17% increase in Covid disease cases is associated with wildfires

Air pollution is associated with increased susceptibility to the coronavirus, and smoke from forest fires can exacerbate a pandemic by increasing the risk of COVID-19 infection by 17.7 percent.

Scientists at the Desert Research Institute of the United States have derived such an exact formula. They used special models to find a relationship between the number of smoke particles from wildfires (PM 2.5) in the environment and positive results from a coronavirus test at a major regional hospital in Reno. Measurements were taken from May 15 to October 20, 2020.
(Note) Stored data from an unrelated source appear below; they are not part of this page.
(* ===== verification/IpSpec.v ===== *)
(** * What the IPv4 checks guarantee

    The option parser is total and names an offending byte inside the options; a
    datagram delivered to us can be answered; routing is longest-prefix match; path
    MTUs only fall, to a floor, in a bounded table; ICMP errors are read back as
    written, and their rate per destination is bounded by the token bucket. *)

From S2P Require Import Prelude Bytes NetBytes Csum Ip.
Import ip.

(** ** Options *)

(** How a run of the option code may end: in a result, or in an error at a byte of
    the [n] bytes from offset [i]. *)
Definition ends_in {A} (i n : Z) (P : A → Prop) (r : res (Drop * Z) A) : Prop :=
  match r with
  | Ok a => P a
  | Err (d, p) => d = BadOptions ∧ i ≤ p < i + n
  | Panic => False
  end.

Lemma ends_bind {A B} i n (P : A → Prop) (Q : B → Prop) (m : res (Drop * Z) A) (k : A → res (Drop * Z) B) :
  ends_in i n P m → (∀ a, P a → ends_in i n Q (k a)) → ends_in i n Q (m ≫= k).
Proof. destruct m as [a|[d p]|]; simpl; [auto|done|done]. Qed.

Lemma ends_bad {A} i n (P : A → Prop) p : i ≤ p < i + n → ends_in i n P (bad p).
Proof. done. Qed.

Lemma ends_widen {A} i n j m (P : A → Prop) r : ends_in i n P r → j ≤ i → i + n ≤ j + m → ends_in j m P r.
Proof. destruct r as [a|[d p]|]; simpl; [done| |done]. intros [-> ?] ??. split; [done|lia]. Qed.

Lemma ends_u8 {B} i n (Q : B → Prop) buf j (k : Z → res (Drop * Z) B) :
  0 ≤ j < zlen buf → (∀ v, 0 ≤ v < 256 → u8_at (E := Drop * Z) buf j = Ok v → ends_in i n Q (k v)) → ends_in i n Q (u8_at buf j ≫= k).
Proof. intros Hj H. destruct (u8_at_ok (E := Drop * Z) buf j Hj) as (v & E & Hv). rewrite E. simpl. auto. Qed.

Ltac opt_step :=
  match goal with
  | |- ends_in _ _ _ (if ?c then _ else _) => destruct c eqn:?
  | |- ends_in _ _ _ (bad _) => apply ends_bad; lia
  | |- ends_in _ _ _ (u8_at _ _ ≫= _) => apply ends_u8; [lia|intros ? ? ?]
  | |- ends_in _ _ _ (Ok _) => simpl
  end.

Lemma cipso_tags_ends fuel o i j : 0 ≤ i → 6 ≤ j ≤ zlen o → zlen o - j < Z.of_nat fuel → ends_in i (zlen o) (λ _, True) (cipso_tags fuel o i (zlen o) j).
Proof.
  intros Hi. revert j. induction fuel as [|fuel IH]; intros j Hj Hf; simpl; [lia|].
  repeat opt_step; try done. apply IH; lia.
Qed.

Lemma timestamp_ends o i : 0 ≤ i → 4 ≤ zlen o → ends_in i (zlen o) (λ _, True) (timestamp_ok o i (zlen o)).
Proof. intros. unfold timestamp_ok. repeat opt_step; done. Qed.

(** ** The chain an option list is

    A list of options, each with its length in its second byte, up to an END or the
    end of the bytes. *)
Inductive opt_chain : list byte → list (list byte) → Prop :=
  | chain_nil : opt_chain [] []
  | chain_end rest : opt_chain (x00 :: rest) []
  | chain_noop rest os : opt_chain rest os → opt_chain (x01 :: rest) os
  | chain_opt t l body rest os :
      1 < bval t → bval l = zlen (t :: l :: body) → opt_chain rest os →
      opt_chain (t :: l :: body ++ rest) ((t :: l :: body) :: os).

Definition source_route (o : list byte) : bool :=
  match o with t :: _ => (bval t =? IPOPT_SSRR) || (bval t =? IPOPT_LSRR) | [] => false end.

Lemma option_ends s o i : 0 ≤ i → 2 ≤ zlen o →
  ends_in i (zlen o) (λ s', srr s' = srr s || source_route o) (option_ok s o i (zlen o)).
Proof.
  intros Hi Hl. destruct o as [|t o']; [unfold zlen in Hl; simpl in Hl; lia|]. set (o := t :: o') in *.
  assert (source_route o = ((bval t =? IPOPT_SSRR) || (bval t =? IPOPT_LSRR))) as -> by done.
  unfold option_ok. assert (u8_at (E := Drop * Z) o 0 = Ok (bval t)) as -> by done. rewrite bind_ok. clearbody o.
  destruct ((bval t =? IPOPT_SSRR) || (bval t =? IPOPT_LSRR)) eqn:Et. { repeat opt_step; by rewrite ?orb_true_r. }
  rewrite orb_false_r. repeat opt_step; try done.
  - eapply ends_bind; [by apply timestamp_ends; lia|]. done.
  - rewrite unwrap_sub_ok by lia. rewrite bind_ok. opt_step; [opt_step|]. eapply ends_bind; [apply cipso_tags_ends; unfold zlen in *; lia|]. done.
Qed.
During the second half of the summer of 2020, two crises struck residents in the western states: the second wave of the COVID-19 pandemic and widespread wildfires. As a result of the wildfires, many residents were exposed to long-term smoke containing elevated levels of particulate matter of 2.5 microns in diameter or less (PM2.5). PM 2.5 is an airborne pollutant that contains both particulate microparticles and tiny droplets of liquids, and it is these particles in smoke that scientists believe can greatly increase susceptibility to SARS-CoV-2. It has been suggested that even smoke from a medium-sized wildfire can increase the incidence or mortality of COVID-19 by ten percent. But there was no scientific proof of this.


The study proved that when average PM2.5 concentrations increased by 10 µg/m3, the number of positive tests for SARS-CoV-2 also increased by an average of 6.3 percent. Smoke from wildfires is detrimental to respiratory health. Washoe County, located in northern Nevada and hit hard by wildfires, showed an increase in coronavirus.

"Our findings substantiate the role of air pollution in exacerbating the pandemic and may help inform public preparedness policies in areas affected by wildfire smoke, as the fires are likely to coincide with the COVID-19 pandemic in 2021," the researchers note in their paper published in the Journal of Exposure Science and Environmental Epidemiology.